▸ **THE PROBLEM**
Return the lines exactly as they stand, from the first of the material through the line containing "Lemma f_sys_execve_e_spec t".

▸ **PROVIDED DATA**
Lemma pushes_spec t n f : FillerPushes n f -> FillerSpec t (Some n) f.
Proof. intros H s ps s' r _ F E. exact (H s ps s' r F E). Qed.

Section contract.
Context (k : kenv) (user : mem) `{!KernelOK k user} (tk : task_env).
Context (Herr : lookup_err tk <> PPM_SUCCESS).

(** The two attempts of [f_sys_execve_e] at the file name. *)
Lemma f_sys_execve_e_spec t :
  (forall i, pi_type (event_param t i) <> PT_DYN) ->
  FillerSpec (Some t) (Some 1%nat) (f_sys_execve_e k tk).
Proof.
  intros Hdyn s ps s' r Ht F E. unfold f_sys_execve_e in E.
  destruct (val_to_ring k s _ 0 true 0) as [s1 r1] eqn:E1.
  destruct (vtr_step k user _ _ _ _ _ _ _ _ F E1) as (Hw & Hse & _ & Hs1).
  case_in E; bool_to_prop.
  - subst r1. assert (F1 : filled s1 ps).
    { eapply vtr_failed_filled; [exact _|exact F| |exact E1|done]. rewrite Ht. apply Hdyn. }
    destruct (push_spec k user (Some t) 0 (na_literal tk) 0 false 0 add_sentinel _
      s1 ps s' r (of_type_same _ _ _ Hse Ht) F1) as (Hw' & Hse' & Hr).
    + unfold push. destruct (val_to_ring k s1 _ 0 false 0). exact E.
    + split; [by eapply writes_within_trans|]. split; [by eapply same_event_trans|done].
  - apply (push_spec k user (Some t) 0 (sc_arg k 0) 0 true 0 add_sentinel _ s ps s' r Ht F).
    unfold push. rewrite E1. exact E.
Qed.

#[export] Instance f_sys_semop_x_spec t : FillerSpec t None (f_sys_semop_x k).
Proof.
  unfold f_sys_semop_x. cbv zeta. apply (pushv_spec_any k user), (pushu_spec_any k user).
  apply if_spec; [|exact _]. eapply spec_any. exact _.
Qed.

(** The automatic filler records what its table entry lists. *)
Lemma autofill_spec t e :
  g_ppm_events t = Some e -> filler_id e = F_sys_autofill ->
  FillerSpec (Some t) (Some (Z.to_nat (ei_nparams (g_event_info t)))) (f_sys_autofill k).
Proof.
  intros He Hid s ps s' r Ht F E.
  destruct (autofill_valid t e (entries_in_range t e He) He Hid) as (Hn & Hle & HF).
  unfold f_sys_autofill, with_state in E. simpl in Ht. rewrite Ht, He in E.
  pose proof (autofill_loop_pushes k user (paramtype e)
    (take (Z.to_nat (n_autofill_args e)) (autofill_args e)) (Forall_take _ _ _ HF) s ps s' r F E) as H.
  rewrite length_take_le in H by lia. by rewrite <- Hn.
Qed.

(** The two generic events: the syscall the event stands for, and on entry its
    native number. *)
Definition generic_params (t : Z) : nat := if t =? PPME_GENERIC_E then 2 else 1.

Lemma generic_spec t s ps s' r :
  of_type (Some t) s -> filled s ps -> f_sys_generic k s = (s', r) ->
  filler_post None s s' ps r /\
  (0 <= syscall_id (args s) < SYSCALL_TABLE_SIZE ->
   filler_post (Some (generic_params t)) s s' ps r).
Proof.
  intros Ht F E. split; [exact (f_sys_generic_ok k user s ps s' r F E)|]. intros Hid.
  unfold f_sys_generic, with_state in E. unfold SYSCALL_TABLE_ID0 in E.
  case_in E; [eapply fail_post; [|exact E]; done|]. case_in E; [|lia].
  assert (FillerSpec (Some t) (Some (generic_params t)) (push k
    (code_routing_table (args s) (syscall_id (args s) - 0)) 0 false 0
    (with_state (fun s1 => if event_type (args s1) =? PPME_GENERIC_E
       then push k (syscall_id (args s1)) 0 false 0 add_sentinel else add_sentinel)))) as Hs; cycle 1.
  { exact (Hs s ps s' r Ht F E). }
  unfold generic_params. destruct (t =? PPME_GENERIC_E) eqn:Et; apply (push_spec k user);
    apply with_state_spec; intros s1 Hs1; simpl in Hs1; rewrite Hs1, Et; exact _.
Qed.

(** Every callback, on the events of its entries. *)
Lemma kmod_fillers_spec t e :
  g_ppm_events t = Some e ->
  FillerSpec (Some t)
    (match filler_id e with
     | F_sys_autofill => Some (Z.to_nat (ei_nparams (g_event_info t)))
     | id => filler_params id t
     end) (kmod_fillers k tk (filler_id e)).
Proof.
  intros He. destruct (filler_id e) eqn:Hid; cbn [kmod_fillers filler_params];
    try exact (autofill_spec t e He Hid);
    try exact (f_sys_execve_e_spec t (fun i => execve_e_no_dyn t e i He Hid));
    try exact (ok_spec _ _ (f_sys_generic_ok k user));
    try exact (f_sys_semop_x_spec _); try exact (f_sys_socketpair_x_spec k user tk _ Herr);
    try exact (pushes_spec _ _ _ (f_sys_read_x_pushes k user));
    try exact (pushes_spec _ _ _ (f_sys_write_x_pushes k user)); exact _.
Qed.

(** The contract of the ring writer, for the whole table. *)
#[export] Instance kmod_fillers_ok : FillersOK (kmod_fillers k tk).
Proof.
  intros t e s ps s' r He Ht F E.
  exact (filler_post_any _ _ _ _ _ (kmod_fillers_spec t e He s ps s' r Ht F E)).
Qed.
End contract.

(** ** Recorded and declared parameters. *)

(** The fillers that only add the sentinel. *)
Definition stub (id : ppm_filler_id) : bool :=
  match id with
  | F_netif_receive_skb_e | F_tcp_connect_x | F_tcp_set_state_e | F_tcp_receive_reset_e
  | F_tcp_send_reset_e | F_cpu_analysis_e | F_sys_epoll_wait_x => true
  | _ => false
  end.

(** The entries whose filler records the declared parameters whenever it
    succeeds. *)
Definition entry_complete (t : Z) (e : ppm_event_entry) : bool :=
  let n := ei_nparams (g_event_info t) in
  match filler_id e with
  | F_sys_autofill => true
  | F_sys_semop_x => n =? 8
  | F_sys_generic => Z.of_nat (generic_params t) =? n
  | id => match filler_params id t with
          | Some m => if stub id then 0 <? n else Z.of_nat m =? n
          | None => false
          end
  end.

Lemma entries_complete t e : g_ppm_events t = Some e -> entry_complete t e = true.
Proof. apply forall_entries. vm_compute. reflexivity. Qed.

(** The case analysis shared by the theorems below. *)
Lemma entry_params t e :
  g_ppm_events t = Some e ->
  let n := ei_nparams (g_event_info t) in
  match filler_id e with
  | F_sys_autofill => True
  | F_sys_semop_x => n = 8
  | F_sys_generic => Z.of_nat (generic_params t) = n
  | id => exists m, filler_params id t = Some m /\
            if stub id then 0 < n else Z.of_nat m = n
  end.
Proof.
  intros He n. pose proof (entries_complete t e He) as H. unfold entry_complete in H. fold n in H.
  destruct (filler_id e); cbn [filler_params stub] in *;
    try done; try lia; eexists; (split; [reflexivity|]);
    by (apply Z.eqb_eq || apply Z.ltb_lt).
Qed.

(** A semaphore operation with operations to report. *)
Lemma semop_some k user `{!KernelOK k user} t :
  sc_arg k 2 <> 0 -> sc_arg k 1 <> 0 -> FillerSpec t (Some 8%nat) (f_sys_semop_x k).
Proof.
  intros H2 H1. unfold f_sys_semop_x. cbv zeta.
  apply Z.eqb_neq in H1, H2. rewrite H1, H2. cbn [negb andb]. exact _.
Qed.

(** ... and without. *)
Lemma semop_none k user `{!KernelOK k user} t :
  sc_arg k 2 = 0 \/ sc_arg k 1 = 0 -> FillerSpec t (Some 2%nat) (f_sys_semop_x k).
Proof.
  intros H. unfold f_sys_semop_x. cbv zeta.
  assert (negb (sc_arg k 2 =? 0) && negb (sc_arg k 1 =? 0) = false) as ->
    by (destruct H as [-> | ->]; [done|by rewrite andb_comm]). exact _.
Qed.

(** C5: whatever filler the table names for an event, a call that reports
    success on the event's empty argument record has recorded exactly as many
    parameters as the event table declares.  Excepted are the stubs, the generic
    event of a syscall number outside the routing table, and a [semop] without
    operations. *)
Theorem fillers_complete (k : kenv) (user : mem) (tk : task_env) (e : ppm_event_entry)
    (s s' : fstate) :
  KernelOK k user -> lookup_err tk <> PPM_SUCCESS ->
  g_ppm_events (event_type (args s)) = Some e -> filled s [] ->
  stub (filler_id e) = false ->
  (filler_id e = F_sys_generic -> 0 <= syscall_id (args s) < SYSCALL_TABLE_SIZE) ->
  (filler_id e = F_sys_semop_x -> sc_arg k 2 <> 0 /\ sc_arg k 1 <> 0) ->
  kmod_fillers k tk (filler_id e) s = (s', PPM_SUCCESS) ->
  exists ps, filled s' ps /\
    Z.of_nat (length ps) = ei_nparams (g_event_info (event_type (args s))).
Proof.
  intros HK Herr He F Hstub Hgen Hsem E. set (t := event_type (args s)) in *.
  assert (Hfin : forall n, Z.of_nat n = ei_nparams (g_event_info t) ->
    filler_post (Some n) s s' [] PPM_SUCCESS ->
    exists ps, filled s' ps /\ Z.of_nat (length ps) = ei_nparams (g_event_info t)).
  { intros n Hn (_ & _ & Hr). destruct (Hr eq_refl) as (qs & F' & Hq). exists qs.
    split; [exact F'|lia]. }
  pose proof (kmod_fillers_spec k user tk Herr t e He s [] s' _ eq_refl F E) as Hpost.
  pose proof (entry_params t e He) as Hn. pose proof (ei_nparams_range t). cbv zeta in Hn.
  destruct (filler_id e) eqn:Hid;
    try (destruct Hn as (m & Hm & Hn); rewrite Hstub in Hn; rewrite Hm in Hpost;
         exact (Hfin m Hn Hpost)).
  - refine (Hfin _ _ Hpost). lia.
  - destruct (generic_spec k user t s [] s' _ eq_refl F E) as [_ Hg].
    exact (Hfin _ Hn (Hg (Hgen eq_refl))).
  - destruct (Hsem eq_refl) as [H2 H1].
    refine (Hfin 8%nat _ (semop_some k user (Some t) H2 H1 s [] s' _ eq_refl F E)). lia.
Qed.
(* ===== verification/FillerStorage.v ===== *)
(** * The string page of the fillers

    A filler builds what does not fit a register in one page per CPU,
    [str_storage], and hands addresses in it to [val_to_ring].  [PageSafe st f]
    says that [f] writes to no other kernel memory; it is found by composing
    instances for the steps of a filler.  The exceptions, which the code lets
    through, are the subject of the last theorems. *)

From Stdlib Require Import Strings.Byte.
From Stdlib Require Import ZArith Lia List Bool.
From stdpp Require Import base tactics list numbers option.
From S2P Require Import Prelude Bytes EventDefs EventTable FillerTable ValToRing.
From S2P Require Import ValToRingSpec FlagDefs Flags Fillers FillerOps SyscallFillers.
From S2P Require Import SockFillers ProcFillers AllFillers.
Import ListNotations.
Local Open Scope Z_scope.

(** [m'] differs from [m] only in the page at [st]. *)
Definition page_only (st : Z) (m m' : mem) : Prop :=
  forall x, x < st \/ st + STR_STORAGE_SIZE <= x -> m' x = m x.

#[export] Instance page_only_preorder st : PreOrder (page_only st).
Proof.
  split; [intros m x _; reflexivity|]. intros m1 m2 m3 H1 H2 x Hx. by rewrite H2, H1.
Qed.

Class PageSafe (st : Z) (f : filler) : Prop :=
  page_safe s s' r : str_storage (args s) = st -> f s = (s', r) -> page_only st (kmem s) (kmem s').

Lemma page_write st m a bs :
  st <= a -> a + Z.of_nat (length bs) <= st + STR_STORAGE_SIZE -> page_only st m (mem_write m a bs).
Proof. intros H1 H2 x Hx. apply mem_write_out. lia. Qed.

Lemma page_copy k user `{!KernelOK k user} st m to from n m' nr :
  0 <= n -> st <= to -> to + n <= st + STR_STORAGE_SIZE ->
  ppm_copy_from_user k m to from n = (m', nr) -> page_only st m m'.
Proof.
  intros Hn H1 H2 E. destruct (ppm_copy_spec k user _ _ _ _ _ _ Hn E) as [Hout _].
  intros x Hx. apply Hout. lia.
Qed.

Lemma copy_notread k user `{!KernelOK k user} m to from n m' nr :
  0 <= n -> ppm_copy_from_user k m to from n = (m', nr) -> 0 <= nr <= n.
Proof.
  intros Hn E. unfold ppm_copy_from_user in E. case_in E; simplify_eq; [|lia].
  pose proof (copy_len (k := k) from n Hn). lia.
Qed.

(** A byte string that fits the page. *)
Class Fits (bs : list byte) : Prop := fits : Z.of_nat (length bs) <= STR_STORAGE_SIZE.

(** [val_to_ring] reads kernel memory and does not write it. *)
Lemma vtr_kmem k s val vl fu di s1 r1 :
  val_to_ring k s val vl fu di = (s1, r1) ->
  kmem s1 = kmem s /\ str_storage (args s1) = str_storage (args s).
Proof.
  intros E. unfold val_to_ring in E. cbv zeta in E. do 2 (case_in E; [by simplify_eq|]).
  destruct (param_alternative _ _) as [[dyn t]|]; [|by simplify_eq].
  destruct (dyn && _)%bool; [by simplify_eq|].
  destruct (put_value _ _ _ _ _ _ _ _ _ _) as [rm' [len|e]]; by simplify_eq.
Qed.
(** A successful filler got past each of its pushes, with the specified bytes. *)
Lemma push_success k user `{!KernelOK k user} val vl fu di next s ps s' :
  filled s ps -> push k val vl fu di next s = (s', PPM_SUCCESS) ->
  exists s1, filled s1 (ps ++ [val_encoding k user s val vl fu di]) /\ kmem s1 = kmem s /\
    (exists c o z, args s1 = set_cursor (args s) c o z) /\ next s1 = (s', PPM_SUCCESS).
Proof.
  intros F E. unfold push in E. destruct (val_to_ring _ _ _ _ _ _) as [s1 r1] eqn:E1.
  destruct (val_to_ring_ok k user _ _ _ _ _ _ _ _ F E1) as (_ & _ & Hk & Hr).
  case_in E; bool_to_prop; [congruence|]. subst r1.
  destruct Hr as [[_ F1]|[Hr|[Hr|[Hr _]]]]; [|discriminate Hr..].
  exists s1. split; [exact F1|]. split; [exact Hk|]. split; [by eapply vtr_args|exact E].
Qed.

(** The encoding of a number. *)
Lemma val_encoding_number k user s val w :
  pi_type (event_param (event_type (args s)) (curarg (args s))) = PT_ERRNO -> w = 8%nat ->
  val_encoding k user s val 0 false 0 = le_bytes w val.
Proof. intros Ht ->. unfold val_encoding, param_alternative. by rewrite Ht. Qed.

Lemma vtr_returns k user `{!KernelOK k user} s ps v vl fu di s1 r :
  filled s ps -> val_to_ring k s v vl fu di = (s1, r) -> r <> STILL_RUNNING.
Proof.
  intros F E. destruct (val_to_ring_ok k user _ _ _ _ _ _ _ _ F E) as (_ & _ & _ & H).
  intros ->. destruct H as [[H _]|[H|[H|[H _]]]]; discriminate H.
Qed.

Lemma filled_kmem s ps m : filled s ps -> filled (set_kmem s m) ps.
Proof. intros F. eapply filled_same_area; [exact F|..]; try done. Qed.

(** ** poll. *)

Lemma poll_x_returns k user `{!KernelOK k user} s s' r :
  filled s [] -> 0 <= sc_arg k 1 < 2 ^ 59 -> f_sys_poll_x k s = (s', r) -> r <> STILL_RUNNING.
Proof.
  intros F Hn E ->. unfold f_sys_poll_x, pushv, push in E.
  destruct (val_to_ring k s _ _ _ _) as [s1 r1] eqn:E1.
  case_in E; [simplify_eq; exact (vtr_returns k user _ _ _ _ _ _ _ _ F E1 eq_refl)|].
  destruct (vtr_step k user _ _ _ _ _ _ _ _ F E1) as (_ & _ & _ & Hs1). bool_to_prop.
  destruct Hs1 as [p F1]; [done|].
  destruct (poll_parse_fds_step k user false _ s1 s' _ ltac:(lia) E) as [[_ H]|[[H _]|H]];
    [discriminate H..|].
  destruct H as (m & tb & _ & _ & _ & _ & Hp). unfold push in Hp.
  destruct (val_to_ring k (set_kmem s1 m) _ _ _ _) as [s2 r2] eqn:E2.
  apply (vtr_returns k user _ _ _ _ _ _ _ _ (filled_kmem _ _ m F1)) in E2.
  case_in Hp; [by simplify_eq|]. unfold add_sentinel in Hp. by simplify_eq.
Qed.

(** The list a [poll] on the array of [s] is to record. *)
Definition poll_list (k : kenv) (user : mem) (s : fstate) : list byte :=
  let array := if compat (args s) then compat_ptr (sc_arg k 0) else sc_arg k 0 in
  let rs := poll_records false user array (Z.to_nat (sc_arg k 1)) in
  le16 (Z.of_nat (length rs)) ++ concat rs.

(** C8: the exit event of a [poll], when it is recorded, holds the result and
    the list of exactly those descriptors of the caller's array whose returned
    events are not empty, each with its number and its translated events, in
    order, behind their count; and the filler always returns.  The count must be
    below [2^59], so that the filler's size test does not wrap:
    [poll_count_wraps] shows what a larger one does. *)
Theorem poll_records_ready (k : kenv) (user : mem) (s s' : fstate) (r : Z) :
  KernelOK k user -> filled s [] -> event_type (args s) = PPME_SYSCALL_POLL_X ->
  0 <= sc_arg k 1 < 2 ^ 59 -> 0 < str_storage (args s) ->
  f_sys_poll_x k s = (s', r) ->
  r <> STILL_RUNNING /\
  (r = PPM_SUCCESS -> filled s' [le64 (syscall_retval k); poll_list k user s]).
Proof.
  intros HK F Ht Hn Hst E. split; [by eapply poll_x_returns|].
  intros ->. unfold poll_list. set (array := if compat (args s) then _ else _).
  set (rs := poll_records _ _ _ _). unfold f_sys_poll_x, pushv in E.
  apply (push_success k user _ _ _ _ _ _ [] _ F) in E as (s1 & F1 & Hk1 & (c & o & z & Ha) & E).
  pose proof (filled_curarg _ _ F) as Hc0. pose proof (filled_curarg _ _ F1) as Hc1.
  rewrite (val_encoding_number _ _ _ _ 8) in F1; [|by rewrite Ht, Hc0|done].
  destruct (poll_parse_fds_step k user false _ s1 s' _ ltac:(lia) E) as [[_ H]|[[H _]|H]];
    [discriminate H..|].
  destruct H as (m & tb & _ & Htb & Hrd & Hlen & Hp). rewrite Ha in Htb, Hrd, Hlen, Hp.
  cbn [compat set_cursor str_storage] in *. fold array in Hrd, Hlen, Hp. fold rs in Hrd, Hlen, Hp.
  set (data := le16 _ ++ concat rs) in *.
  apply (push_success k user _ _ _ _ _ _ _ _ (filled_kmem _ _ m F1)) in Hp
    as (s2 & F2 & _ & _ & E2).
  injection E2 as <-.
  replace (val_encoding _ _ _ _ _ _ _) with data in F2; [exact F2|].
  unfold val_encoding. cbn [args set_kmem]. rewrite Ha. cbn [event_type set_cursor curarg].
  rewrite Ha in Hc1. cbn [curarg set_cursor] in Hc1. rewrite Ht, Hc1. cbn [length app].
  change (param_alternative (event_param PPME_SYSCALL_POLL_X (Z.of_nat 1)) (u8 0))
    with (Some (false, PT_FDLIST)). cbn [param_encoding kmem set_kmem].
  assert (tb =? 0 = false) as -> by lia. unfold STR_STORAGE_SIZE in Hlen.
  rewrite u32_small, Nat2Z.id by lia. by rewrite Hrd.
Qed.

(** Two descriptors, the second of them readable. *)
Definition poll_array : mem :=
  mem_write mem_zero 4096 (le32 5 ++ le16 1 ++ le16 0 ++ le32 7 ++ le16 1 ++ le16 1).

Lemma sample_poll_res :
  snd (f_sys_poll_x (kenv_of poll_array [4096; 2; 0] 1) (sample_state PPME_SYSCALL_POLL_X 1000))
  = PPM_SUCCESS.
Proof. vm_compute. reflexivity. Qed.

Lemma poll_records_ready_witness :
  filled (fst (f_sys_poll_x (kenv_of poll_array [4096; 2; 0] 1)
                 (sample_state PPME_SYSCALL_POLL_X 1000)))
    [le64 1; le16 1 ++ le64 7 ++ le16 PPM_POLLIN].
Proof.
  refine (proj2 (poll_records_ready (kenv_of poll_array [4096; 2; 0] 1) poll_array
    (sample_state PPME_SYSCALL_POLL_X 1000) _ PPM_SUCCESS _ _ _ _ _ _) _).
  - apply sample_filled; vm_compute; congruence.
  - reflexivity.
  - by vm_compute.
  - reflexivity.
  - exact (pair_with_snd _ _ sample_poll_res).
  - reflexivity.
Defined.

(** ** writev. *)

(** A test of one flag in a constant combination. *)
Definition WRITE_DATA : Z := Z.lor PRB_FLAG_PUSH_DATA PRB_FLAG_IS_WRITE.

(** The bytes of the vector in the string page after the copy. *)
Lemma copied_array k user `{!KernelOK k user} c m to from n m' nr cnt :
  n = Z.of_nat cnt * iov_size c -> ppm_copy_from_user k m to from n = (m', nr) -> nr = 0 ->
  gather user c m' to cnt = gather user c user from cnt.
Proof.
  intros -> E Hz. pose proof (iov_size_pos c).
  apply (ppm_copy_spec k user) in E as [_ Hr]; [|nia]. specialize (Hr Hz).
  apply gather_ext. intros o Ho.
  pose proof (mem_read_nth m' to (Z.to_nat (Z.of_nat cnt * iov_size c)) (Z.to_nat o)
    ltac:(lia)) as H1.
  pose proof (mem_read_nth user from (Z.to_nat (Z.of_nat cnt * iov_size c)) (Z.to_nat o)
    ltac:(lia)) as H2.
  by rewrite Hr, H2, !Z2Nat.id in H1 by lia.
Qed.

Lemma parse_bufs_data k user `{!KernelOK k user} c iovsrc iovcnt limit next s ps s' :
  filled s ps -> 0 <= iovcnt -> 0 < str_storage (args s) ->
  parse_bufs k c iovsrc iovcnt limit WRITE_DATA next s = (s', PPM_SUCCESS) ->
  iovcnt * iov_size c < STR_STORAGE_SIZE /\ exists m,
  let data := gather user c user iovsrc (Z.to_nat iovcnt) in
  let bs := Z.min (Z.of_nat (length data)) (STR_STORAGE_SIZE - iovcnt * iov_size c - 1) in
  if (0 <? limit) && (0 <? iovcnt) then
    exists tb, 0 < tb /\ mem_read m tb (Z.to_nat bs) = take (Z.to_nat bs) data /\
      push k tb bs false 0 next
        (set_kmem (set_args s
           (set_enforce_snaplen (set_fd (args s) (s32 (sock_arg k (args s) 0))) true)) m)
      = (s', PPM_SUCCESS)
  else pushv k 0 next (set_kmem s m) = (s', PPM_SUCCESS).
Proof.
  intros F Hcnt Hst E. pose proof (iov_size_pos c) as Hsz.
  unfold parse_bufs in E. cbv zeta in E. unfold STR_STORAGE_SIZE in *.
  case_in E; [unfold fail in E; discriminate E|]. bool_to_prop.
  assert (iov_size c <= 16) by (by destruct c).
  rewrite (u64_small (iovcnt * _)) in E by nia.
  case_in E; [unfold fail in E; discriminate E|]. bool_to_prop. split; [lia|].
  unfold with_state, copy_in in E. destruct (ppm_copy_from_user _ _ _ _ _) as [m1 nr] eqn:Ec.
  case_in E; [|discriminate E]. bool_to_prop.
  apply (copied_array k user c _ _ _ _ _ _ (Z.to_nat iovcnt)) in Ec as Hg; [|nia|done].
  change (has_flag WRITE_DATA PRB_FLAG_PUSH_SIZE) with false in E.
  change (has_flag WRITE_DATA PRB_FLAG_PUSH_DATA) with true in E.
  change (has_flag WRITE_DATA PRB_FLAG_IS_WRITE) with true in E. cbn match in E.
  destruct ((0 <? limit) && (0 <? iovcnt))%bool eqn:Hg0; [|by exists m1].
  apply andb_true_iff in Hg0 as [Hl Hn]. bool_to_prop.
  rewrite u32_small in E by nia. unfold assign at 1 in E. cbn [kmem set_kmem set_args] in E.
  destruct (merge_bufs _ _ _ _ _ _ _ _ _ _) as [m [bs|]] eqn:Em; [|discriminate E].
  apply (merge_bufs_spec k user) in Em as [Hbs Hrd]; unfold gather_cap, STR_STORAGE_SIZE;
    [|nia|nia|done|nia].
  rewrite Hg in Hbs, Hrd. rewrite Z.sub_0_r, Z.add_0_r in Hrd. unfold gather_cap in Hbs.
  exists m. cbv zeta. exists (str_storage (args s) + iovcnt * iov_size c). split; [nia|].
  replace (Z.min _ (4096 - _ - 1)) with bs by lia. split; [exact Hrd|exact E].
Qed.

▸ **ANSWER BOX**
Lemma pushes_spec t n f : FillerPushes n f -> FillerSpec t (Some n) f.
Proof. intros H s ps s' r _ F E. exact (H s ps s' r F E). Qed.

Section contract.
Context (k : kenv) (user : mem) `{!KernelOK k user} (tk : task_env).
Context (Herr : lookup_err tk <> PPM_SUCCESS).

(** The two attempts of [f_sys_execve_e] at the file name. *)
Lemma f_sys_execve_e_spec t :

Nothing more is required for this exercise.